11. Write short notes on: 
a. mechanism of action of aminoglycosides 
b. pathogenic fungi 
c. necrotizing fasciitis 

The aminoglycosides are bactericidal antibiotics that irreversibly inhibit protein synthesis and ribosome function. 

There are effective against aerobic Gram negative bacilli for example pseudomonas and hospital acquired Gram negative bacteria. 

They have a narrow therapeutic index and need monitoring to detect accumulation if given intravenously. The main toxicity associated with systemic use are nephrotoxicity and ototoxicity.

In ophthalmology, only gentamicin and amikacin are commonly used. 
Gentamicin is given usually for corneal ulcer in combination with cefuroxime to cover Gram negative bacilli.

Both gentamicin and amikacin can be given intravitreously for post-operative endophthalmitis. However, amikacin is preferable as it is less toxic and therefore a lower incidence of retinal necrosis.

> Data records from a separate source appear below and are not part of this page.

(* ===== verification/HashmapInv.v ===== *)
(** * The Robin Hood invariant of hash tables (src/basic/hashmap.c)

    The invariant of a table, also in the middle of rehashing, and what scanning, putting,
    removing and resizing do to it. An entry is settled when its bucket has a valid DIB; [DIB] is
    the distance of a settled entry, or -1. The heart of the invariant is that the distance
    grows by at most one from a bucket to the next. *)

From S2P Require Import Prelude Hashmap.

Section Inv.
Context {K V : Type} `{!EqDecision K, !EqDecision V, HO : !HashOps K, ET : EntryType}.
Implicit Types (h : HashmapBase (K := K) (V := V)) (e : K * V) (i j : Z).

Definition home h e : Z := base_bucket_hash h (fst e).

Definition settled h i : option (K * V) :=
  raw ← get (dibs h) i;
  if (raw =? DIB_RAW_FREE) || (raw =? DIB_RAW_REHASH) then None else bucket_at h i.

Definition DIB h i : Z := match settled h i with Some e => bucket_distance h i (home h e) | None => -1 end.

Definition elems h : list (K * V) := omap id (buckets h).

Definition raw_ok h i (raw : Z) (b : option (K * V)) : Prop :=
  raw = DIB_RAW_FREE ∧ b = None ∨
  ∃ e, b = Some e ∧ (raw = DIB_RAW_REHASH ∨ raw = Z.min (bucket_distance h i (home h e)) DIB_RAW_OVERFLOW).

Record shape h : Prop := {
  s_len : len (buckets h) = n_buckets h;
  s_n : 1 <= n_buckets h <= 2 ^ 28;
  s_raw i : 0 <= i < n_buckets h → ∃ raw b, get (dibs h) i = Some raw ∧ get (buckets h) i = Some b ∧ raw_ok h i raw b }.

Record core h : Prop := {
  c_shape : shape h;
  c_rh i : 0 <= i < n_buckets h → DIB h (next_idx h i) <= DIB h i + 1 }.

Definition c_len h (H : core h) := s_len h (c_shape h H).
Definition c_n h (H : core h) := s_n h (c_shape h H).
Definition c_raw h (H : core h) := s_raw h (c_shape h H).
#[local] Hint Resolve c_shape : core.

(** ** Indices *)

Section Index.
Context (h : HashmapBase (K := K) (V := V)) (Hn : 1 <= n_buckets h <= 2 ^ 28).

Lemma next_cases i :
  0 <= i < n_buckets h → i + 1 < n_buckets h ∧ next_idx h i = i + 1 ∨ i + 1 = n_buckets h ∧ next_idx h i = 0.
Proof.
  intros Hi. unfold next_idx. destruct (decide (i + 1 = n_buckets h)) as [E|E].
  - right. split; [done|]. by rewrite E, Z.mod_same by lia.
  - left. split; [lia|]. apply Z.mod_small. lia.
Qed.

Lemma next_range i : 0 <= i < n_buckets h → 0 <= next_idx h i < n_buckets h.
Proof. intros Hi. destruct (next_cases i Hi) as [[? ->]|[? ->]]; lia. Qed.

Lemma next_inj i j : 0 <= i < n_buckets h → 0 <= j < n_buckets h → next_idx h i = next_idx h j → i = j.
Proof. intros Hi Hj. destruct (next_cases i Hi) as [[? ->]|[? ->]], (next_cases j Hj) as [[? ->]|[? ->]]; lia. Qed.

Lemma next_surj j : 0 <= j < n_buckets h → ∃ i, 0 <= i < n_buckets h ∧ next_idx h i = j.
Proof.
  intros Hj. destruct (decide (j = 0)) as [->|Hne].
  - exists (n_buckets h - 1). split; [lia|]. destruct (next_cases (n_buckets h - 1)) as [[? ->]|[? ->]]; lia.
  - exists (j - 1). split; [lia|]. destruct (next_cases (j - 1)) as [[? ->]|[? ->]]; lia.
Qed.

Lemma prev_next i : 0 <= i < n_buckets h → prev_idx h (next_idx h i) = i.
Proof.
  intros Hi. unfold prev_idx. destruct (next_cases i Hi) as [[? ->]|[E ->]].
  - replace (n_buckets h + (i + 1) - 1) with (i + 1 * n_buckets h) by lia. rewrite Z.mod_add, Z.mod_small; lia.
  - rewrite Z.mod_small; lia.
Qed.

Lemma distance_range i a : 0 <= i < n_buckets h → 0 <= a < n_buckets h → 0 <= bucket_distance h i a < n_buckets h.
Proof. unfold bucket_distance. intros. destruct (a <=? i) eqn:E; lia. Qed.

Lemma distance_next i a :
  0 <= i < n_buckets h → 0 <= a < n_buckets h →
  bucket_distance h (next_idx h i) a =
    if bucket_distance h i a + 1 =? n_buckets h then 0 else bucket_distance h i a + 1.
Proof.
  intros Hi Ha. unfold bucket_distance. destruct (next_cases i Hi) as [[? ->]|[? ->]];
    destruct (Z.leb_spec a i);
    repeat match goal with |- context [if ?b then _ else _] => destruct b eqn:? end; lia.
Qed.

Lemma distance_self a : bucket_distance h a a = 0.
Proof. unfold bucket_distance. rewrite Z.leb_refl. lia. Qed.

Lemma distance_inj i j a :
  0 <= i < n_buckets h → 0 <= j < n_buckets h → 0 <= a < n_buckets h →
  bucket_distance h i a = bucket_distance h j a → i = j.
Proof. unfold bucket_distance. intros. destruct (a <=? i) eqn:E1, (a <=? j) eqn:E2; lia. Qed.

Neomycin is often incorporated with topical steroid drop for post-surgical use. Neomycin can give rise to contact dermatitis in a significant amount of patients.


Fungal infections or mycoses are classified depending on the degree of tissue involvement and mode of entry into the host. These are: 

Superficial - localized to the skin, the hair, and the nails. 
Subcutaneous - infection confined to the dermis, subcutaneous tissue or adjacent structures. 
Systemic - deep infections of the internal organs. 
Opportunistic - cause infection only in the immunocompromised. 

Human fungal infections in the United Kingdom are uncommon in normally healthy persons, being confined to conditions such as candidiasis (thrush) and dermatophyte skin infections such as athlete's foot. However, in the immunocompromised host, a variety of normally mild or nonpathogenic fungi can cause potentially fatal infections. Furthermore, the relative ease with which people can now visit "exotic" countries provides the means for unusual fungal infections to be imported into this country. 


Necrotizing fasciitis results from infection of the soft tissue below the dermis, spreading with alarming rapidity along the facial planes causing disruption of the blood supply hence necrosis and gangrene This infection is caused mainly by Streptococcus pyogenes (B-haemolytic Group A) and micro aerophilic Streptotococci with anaerobic bacteria.

The patient is usually in a toxic shock state necessitating rapid action in terms of antibiotic treatment which should be intravenous Benzyl Penicillin and Clindamycin with or without Metronidazole, in addition to tissue debridment. This situation usually follow trauma to the skin such as wounds after surgery.